Collected data entries.
Lemma settlePayment_transport_failure (srv : Async.facilitator) history this h amount c e :
  fst (Async.run srv history (settlePayment this h amount)) = [c] ->
  srv history c = Async.Rejected e ->
  snd (Async.run srv history (settlePayment this h amount)) = inr settlement_failed.
Proof.
  intros Hcalls Hsrv.
  unfold Middleware.settlePayment, Async.axios_post, Async.lift, get in *.
  destruct (decode_payment h) as [|payment]; [discriminate|].
  destruct (spldToWei amount) as [|wei]; [discriminate|].
  the_call Hcalls Hrun.
  rewrite Hsrv in Hrun. cbn in Hrun. inversion Hrun; subst. reflexivity.
Qed.

(** An RPC-level error: failure reported, with the error's message. *)
Lemma verifyPayment_rpc_error (srv : Async.facilitator) history this h amount c data :
  fst (Async.run srv history (verifyPayment this h amount)) = [c] ->
  srv history c = Async.Resolved data ->
  truthy (read data "error") = true ->
  snd (Async.run srv history (verifyPayment this h amount)) =
    inr (VObj [("success", VBool false);
               ("error", read (read data "error") "message")]).
Proof.
  intros Hcalls Hsrv Herr.
  assert (Hdata : nullish_value data = false).
  { destruct (nullish_value data) eqn:E; [|reflexivity].
    rewrite (read_nullish _ _ E) in Herr. discriminate. }
  pose proof (truthy_not_nullish _ Herr) as Hnn.
  unfold Middleware.verifyPayment, Async.axios_post, Async.lift, get in *.
  destruct (decode_payment h) as [|payment]; [discriminate|].
  destruct (spldToWei amount) as [|wei]; [discriminate|].
  the_call Hcalls Hrun.
  rewrite Hsrv in Hrun. cbn -[read cannot_read] in Hrun.
  rewrite Hdata in Hrun. cbn -[read cannot_read] in Hrun.
  rewrite Herr in Hrun. cbn -[read cannot_read] in Hrun.
  rewrite Hnn in Hrun. cbn -[read cannot_read] in Hrun.
  inversion Hrun; subst. reflexivity.
Qed.

Lemma settlePayment_rpc_error (srv : Async.facilitator) history this h amount c data :
  fst (Async.run srv history (settlePayment this h amount)) = [c] ->
  srv history c = Async.Resolved data ->
  truthy (read data "error") = true ->
  snd (Async.run srv history (settlePayment this h amount)) =
    inr (VObj [("success", VBool false);
               ("error", read (read data "error") "message")]).
Proof.
  intros Hcalls Hsrv Herr.
  assert (Hdata : nullish_value data = false).
  { destruct (nullish_value data) eqn:E; [|reflexivity].
    rewrite (read_nullish _ _ E) in Herr. discriminate. }
  pose proof (truthy_not_nullish _ Herr) as Hnn.
  unfold Middleware.settlePayment, Async.axios_post, Async.lift, get in *.
  destruct (decode_payment h) as [|payment]; [discriminate|].
  destruct (spldToWei amount) as [|wei]; [discriminate|].
  the_call Hcalls Hrun.
  rewrite Hsrv in Hrun. cbn -[read cannot_read] in Hrun.
  rewrite Hdata in Hrun. cbn -[read cannot_read] in Hrun.
  rewrite Herr in Hrun. cbn -[read cannot_read] in Hrun.
  rewrite Hnn in Hrun. cbn -[read cannot_read] in Hrun.
  inversion Hrun; subst. reflexivity.
Qed.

YOUR INSTRUCTIONS.
Working from the records above, tally the lines that contain "this" and give only the total.

FINAL ANSWER.
9